Guestwords, foreignisms and loanwords

The following are examples of external lexical expansion using the source language lexical item as the basic material for the neologization, listed in decreasing order of phonetic resemblance to the original lexical item (in the source language): [8]

  • Guestword (in German: Gastwort): unassimilated borrowing.
  • Foreignism (in German: Fremdwort): foreign word, e.g. phonetic adaptation.
  • Loanword (in German: Lehnwort): totally assimilated borrowing, e.g. morphemic adaptation.

Phono-semantic matches, semanticized phonetic matches and phonetic matches

The following are examples of simultaneous external and internal lexical expansion using target language lexical items as the basic material for the neologization but still resembling the sound of the lexical item in the source language: [9]

  • Phono-semantic matching (PSM): the target language material is originally similar to the source language lexical item both phonetically and semantically.
  • Semanticized phonetic matching (SPM): the target language material is originally similar to the source language lexical item phonetically, and only in a loose way semantically.
  • Phonetic matching (PM): the target language material is originally similar to the source language lexical item phonetically but not semantically.

Role of morphology

Another mechanism involves generative devices that combine morphemes according to a language's rules.

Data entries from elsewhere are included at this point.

(** The number of [sqlite3_free] calls of [sqlite3BitvecDestroy]. *)
Fixpoint destroy_count (p : Bitvec) : Z :=
  match p with
  | mkBitvec _ _ d (apSub l) =>
      (if negb (d =? 0) then
         (fix go (l : list (option Bitvec)) : Z :=
            match l with
            | [] => 0
            | o :: l => match o with None => 0 | Some q => destroy_count q end + go l
            end) l
       else 0) + 1
  | mkBitvec _ _ _ _ => 1
  end.

Definition sqlite3BitvecDestroy (p : option Bitvec) : M heap unit :=
  match p with
  | None => ret tt
  | Some p => modify (fun h => mkHeap (requests h) (live h - destroy_count p))
  end.

Definition sqlite3BitvecSize (p : Bitvec) : Z := iSize p.


(** ** The hash table *)

Abbreviation NINT := BITVEC_NINT (only parsing).

(** The [k]-th slot probed from [h]. *)
Definition slot (h k : Z) : Z := (h + k) mod NINT.
Definition probed (l : list Z) (h k : Z) : Prop :=
  forall j, 0 <= j < k -> bat l (slot h j) <> 0.
Definition first_free (l : list Z) (h k : Z) : Prop :=
  0 <= k < NINT /\ bat l (slot h k) = 0 /\ probed l h k.
Definition entry (l : list Z) (v : Z) : Prop :=
  exists s, 0 <= s < NINT /\ bat l s = v.
(** Every value is reached by probing from its hash. *)
Definition hash_inv (l : list Z) : Prop :=
  blen l = NINT /\
  forall s, 0 <= s < NINT -> bat l s <> 0 ->
    exists k, 0 <= k < NINT /\ s = slot (BITVEC_HASH (bat l s - 1)) k /\
      probed l (BITVEC_HASH (bat l s - 1)) k.
Definition used (l : list Z) : Z :=
  foldr (fun x n => (if x =? 0 then 0 else 1) + n) 0 l.

Lemma NINT_eq : NINT = 124.
Proof. done. Qed.

Lemma slot_range h k : 0 <= slot h k < NINT.
Proof. by apply Z.mod_pos_bound. Qed.
Lemma hash_range x : 0 <= BITVEC_HASH x < NINT.
Proof. by apply Z.mod_pos_bound. Qed.
Lemma slot_0 h : 0 <= h < NINT -> slot h 0 = h.
Proof. intros. unfold slot. rewrite Z.add_0_r. by apply Z.mod_small. Qed.
Lemma slot_S h k : slot h (k + 1) = (slot h k + 1) mod NINT.
Proof. unfold slot. rewrite Z.add_mod_idemp_l by done. f_equal. lia. Qed.
Lemma slot_wrap h k :
  slot h (k + 1) = if NINT <=? slot h k + 1 then 0 else slot h k + 1.
Proof.
  rewrite slot_S. pose proof (slot_range h k) as Hs. rewrite NINT_eq in *.
  destruct (Z.leb_spec 124 (slot h k + 1)).
  - by replace (slot h k) with 123 by lia.
  - apply Z.mod_small. lia.
Qed.
(** Every slot is probed. *)
Lemma slot_onto h s : 0 <= s < NINT -> exists k, 0 <= k < NINT /\ slot h k = s.
Proof.
  rewrite NINT_eq. intros Hs. exists ((s - h) mod NINT).
  split; [by apply Z.mod_pos_bound|].
  unfold slot. rewrite Z.add_mod_idemp_r by done.
  replace (h + (s - h)) with s by lia. by apply Z.mod_small.
Qed.

Lemma used_cons x l : used (x :: l) = (if x =? 0 then 0 else 1) + used l.
Proof. done. Qed.
Lemma used_bounds l : 0 <= used l <= blen l.
Proof.
  unfold blen. induction l as [|x l IH]; [done|].
  rewrite used_cons, length_cons. destruct (x =? 0); lia.
Qed.
Lemma used_zeros n : used (zeros n) = 0.
Proof. unfold zeros. induction (Z.to_nat n); cbn; auto. Qed.
Lemma used_free l : used l < blen l -> exists s, 0 <= s < blen l /\ bat l s = 0.
Proof.
  unfold blen. induction l as [|x l IH]; [done|].
  rewrite used_cons, length_cons. destruct (Z.eqb_spec x 0) as [->|Hx].
  - intros _. exists 0. split; [lia|done].
  - intros Hu. destruct IH as (s & Hs & E); [lia|]. exists (s + 1).
    split; [lia|]. revert E. unfold bat.
    destruct (Z.leb_spec 0 s), (Z.leb_spec 0 (s + 1)); try lia.
    by replace (Z.to_nat (s + 1)) with (S (Z.to_nat s)) by lia.
Qed.
Lemma used_insert l i v :
  l !! i = Some 0 -> v <> 0 -> used (<[i := v]> l) = used l + 1.
Proof.
  revert i. induction l as [|x l IH]; intros [|i] E Hv; try done.
  - injection E as ->. change (<[0%nat:=v]> (0 :: l)) with (v :: l).
    rewrite !used_cons. destruct (Z.eqb_spec v 0); [done|cbn; lia].
  - change (<[S i:=v]> (x :: l)) with (x :: <[i:=v]> l). rewrite !used_cons, (IH i E Hv). lia.
Qed.
Lemma used_aset l s v l' :
  aset l s v = Some l' -> bat l s = 0 -> v <> 0 -> used l' = used l + 1.
Proof.
  unfold aset. case_match eqn:E; [|done]. intros [= <-] Hb Hv. zb.
  apply used_insert; [|done]. unfold bat, blen in *.
  destruct (Z.leb_spec 0 s); [|lia].
  destruct (lookup_lt_is_Some_2 l (Z.to_nat s)) as [x Hx]; [lia|].
  rewrite Hx in *. cbn in Hb. by subst.
Qed.

(** A table that is not full has a free slot on every probe sequence. *)
Lemma probe_search l h (n : nat) :
  probed l h (Z.of_nat n) \/
  exists k, 0 <= k < Z.of_nat n /\ bat l (slot h k) = 0 /\ probed l h k.
Proof.
  induction n as [|n [IH|(k & Hk & E)]].
  - left. intros j Hj. lia.
  - destruct (Z.eq_dec (bat l (slot h (Z.of_nat n))) 0) as [E|E].
    + right. exists (Z.of_nat n). split; [lia|done].
    + left. intros j Hj. destruct (Z.eq_dec j (Z.of_nat n)) as [->|]; [done|].
      apply IH. lia.
  - right. exists k. split; [lia|done].
Qed.
Lemma first_free_exists l h :
  blen l = NINT -> used l < NINT -> exists k, first_free l h k.
Proof.
  intros Hl Hu. destruct (used_free l) as (s & Hs & E); [lia|].
  destruct (slot_onto h s) as (k & Hk & Es); [lia|].
  destruct (probe_search l h (Z.to_nat NINT)) as [Hp|(j & Hj & Hf)].
  - rewrite <- Es in E. destruct (Hp k); [|done]. rewrite NINT_eq in *. lia.
  - exists j. rewrite NINT_eq in *. split; [|done]. rewrite NINT_eq. lia.
Qed.

(** A value of the table is met before the first free slot. *)
Lemma entry_probed l v k :
  hash_inv l -> v <> 0 -> first_free l (BITVEC_HASH (v - 1)) k ->
  entry l v <->
  exists j, 0 <= j < k /\ bat l (slot (BITVEC_HASH (v - 1)) j) = v.
Proof.
  intros [Hl Hi] Hv (Hk & E & Hp). split.
  - intros (s & Hs & Es). destruct (Hi s Hs) as (j & Hj & Ej & Hpj); [lia|].
    rewrite Es in Ej, Hpj. exists j. rewrite <- Ej. split; [|done].
    split; [lia|]. destruct (Z.lt_trichotomy j k) as [?|[->|Hlt]]; [done| |].
    + rewrite <- Ej in E. lia.
    + destruct (Hpj k); [lia|done].
  - intros (j & Hj & Ej). eexists. split; [apply slot_range|exact Ej].
Qed.

Section Loops.
Variables (l : list Z) (h k : Z).
Hypotheses (Hl : blen l = NINT) (Hff : first_free l h k).

Lemma slot_get j : bget l (slot h j) = Some (bat l (slot h j)).
Proof. apply bget_in. rewrite Hl. apply slot_range. Qed.

(** The three probing loops, [j] slots after [h]. *)
Lemma free_slot_from fuel j :
  0 <= j <= k -> k - j < Z.of_nat fuel -> free_slot fuel l (slot h j) = Some (slot h k).
Proof.
  destruct Hff as (Hk & E & Hp). revert j.
  induction fuel as [|fuel IH]; intros j Hj Hf; [lia|].
  cbn [free_slot]. rewrite slot_get. cbn. rewrite <- slot_wrap.
  case_if.
  - destruct (Z.eq_dec j k) as [->|]; [done|]. by destruct (Hp j); [lia|].
  - apply IH; [|lia]. destruct (Z.eq_dec j k) as [->|]; [done|lia].
Qed.
Lemma test_loop_from fuel i j :
  0 <= j <= k -> k - j < Z.of_nat fuel ->
  exists b, test_loop fuel l i (slot h j) = Some b /\
    (b = true <-> exists j', j <= j' < k /\ bat l (slot h j') = i).
Proof.
  destruct Hff as (Hk & E & Hp). revert j.
  induction fuel as [|fuel IH]; intros j Hj Hf; [lia|].
  cbn [test_loop]. rewrite slot_get. cbn. rewrite <- slot_S.
  destruct (Z.eq_dec j k) as [->|Hne].
  { rewrite E. cbn. exists false. split; [done|]. split; [done|].
    intros (j' & ? & _). lia. }
  case_if; [destruct (Hp j); [lia|done]|]. case_if.
  - exists true. split; [done|]. split; [|done]. intros _. exists j. split; [lia|done].
  - destruct (IH (j + 1)) as (b & Hb & Hiff); [lia|lia|]. exists b.
    split; [done|]. rewrite Hiff. split; intros (j' & Hj' & Ej').
    + exists j'. split; [lia|done].
    + exists j'. split; [|done]. destruct (Z.eq_dec j' j) as [->|]; [done|lia].
Qed.
Lemma find_loop_from fuel i j :
  0 <= j < k -> k - j <= Z.of_nat fuel ->
  exists r, find_loop fuel l i (slot h j) = Some r /\
    ((r = None /\ exists j', j <= j' < k /\ bat l (slot h j') = i) \/
     (r = Some (slot h k) /\ forall j', j <= j' < k -> bat l (slot h j') <> i)).
Proof.
  destruct Hff as (Hk & E & Hp). revert j.
  induction fuel as [|fuel IH]; intros j Hj Hf; [lia|].
  cbn [find_loop]. rewrite slot_get. cbn. rewrite <- slot_wrap.
  case_if.
  { eexists. split; [done|]. left. split; [done|]. exists j. split; [lia|done]. }
  rewrite slot_get. cbn. case_if.
  - destruct (Z.eq_dec (j + 1) k) as [<-|]; [|by destruct (Hp (j + 1)); [lia|]].
    eexists. split; [done|]. right. split; [done|]. intros j' Hj'.
    by replace j' with j by lia.
  - destruct (IH (j + 1)) as (r & Hr & Hc); [|lia|].
    { destruct (Z.eq_dec (j + 1) k) as [Ek|]; [by rewrite Ek in *|lia]. }
    exists r. split; [done|]. destruct Hc as [(-> & j' & Hj' & Ej')|(-> & Hn)].
    + left. split; [done|]. exists j'. split; [lia|done].
    + right. split; [done|]. intros j' Hj'.
      destruct (Z.eq_dec j' j) as [->|]; [done|]. apply Hn. lia.
Qed.
End Loops.

(** Filling the first free slot of the probe sequence of [v]. *)
Lemma hash_insert l v k :
  hash_inv l -> v <> 0 -> first_free l (BITVEC_HASH (v - 1)) k ->
  exists l', aset l (slot (BITVEC_HASH (v - 1)) k) v = Some l' /\
    hash_inv l' /\ used l' = used l + 1 /\
    forall w, w <> 0 -> (entry l' w <-> entry l w \/ w = v).
Proof.
  intros [Hl Hi] Hv (Hk & E & Hp). set (s0 := slot _ k) in *.
  assert (Hs0 : 0 <= s0 < NINT) by apply slot_range.
  destruct (aset_in l s0 v) as [l' El]; [lia|]. exists l'.
  pose proof (fun j => aset_at _ _ _ _ j El) as Hat. pose proof (aset_len _ _ _ _ El) as Hl'.
  assert (Hmono : forall h n, probed l h n -> probed l' h n).
  { intros h n Hpn j Hj. rewrite Hat. case_if; [done|]. by apply Hpn. }
  split; [done|]. split; [split; [lia|]|split; [by eapply used_aset|]].
  - intros s Hs. rewrite Hat. case_if; subst.
    + intros _. exists k. eauto.
    + intros Hb. destruct (Hi s Hs Hb) as (j & Hj & Ej & Hpj). exists j. eauto.
  - intros w Hw. split.
    + intros (s & Hs & Es). rewrite Hat in Es.
      case_if_in Es; [by right|]. left. by exists s.
    + intros [(s & Hs & Es)| ->].
      * exists s. split; [done|]. rewrite Hat. case_if; [|done]. by subst.
      * exists s0. split; [done|]. rewrite Hat. by rewrite Z.eqb_refl.
Qed.

Lemma zeros_hash_inv : hash_inv (zeros NINT).
Proof.
  split; [done|]. intros s Hs. by rewrite zeros_at.
Qed.
Lemma zeros_entry v : entry (zeros NINT) v -> v = 0.
Proof. intros (s & _ & <-). apply zeros_at. Qed.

For example, the suffix "-able" is usually only added to transitive verbs, as in "readable" but not "cryable".


A compound word is a lexeme composed of several established lexemes, whose semantics is not the sum of that of their constituents. They can be interpreted through analogy, common sense and, most commonly, context. [3] Compound words can have simple or complex morphological structures. Usually only the head requires inflection for agreement. Compounding may result in lexemes of unwieldy proportion. This is compensated by mechanisms that reduce the length of words. A similar phenomenon has been recently shown to feature in social media also where hashtags compound to form longer-sized hashtags that are at times more popular than the individual constituent hashtags forming the compound. [10] Compounding is the most common of word formation strategies cross-linguistically.

Diachronic mechanisms

Comparative historical linguistics studies the evolutions languages and takes a diachronic view of the lexicon. The evolution of lexicons in different languages occurs through parallel mechanism. Over time historical forces work to shape the lexicon, [11] making it simpler to acquire and often creating an illusion of great regularity in language.

Second-language lexicon

The term "lexicon" is generally used in the context of single language. Therefore, multi-lingual speakers are generally thought to have multiple lexicons. Speakers of language variants (Brazilian Portuguese and European Portuguese, for example) may be considered to possess a single lexicon. Thus a cash dispenser (British English) as well as an automatic teller machine or ATM in American English would be understood by both American and British speakers, despite each group using different dialects.

When linguists study a lexicon, they consider such things as what constitutes a word; the word/concept relationship; lexical access and lexical access failure; how a word's phonology, syntax, and meaning intersect; the morphology-word relationship; vocabulary structure within a given language; language use (pragmatics); language acquisition; the history and evolution of words (etymology); and the relationships between words, often studied within philosophy of language.

Various models of how lexicons are organized and how words are retrieved have been proposed in psycholinguistics, neurolinguistics and computational linguistics.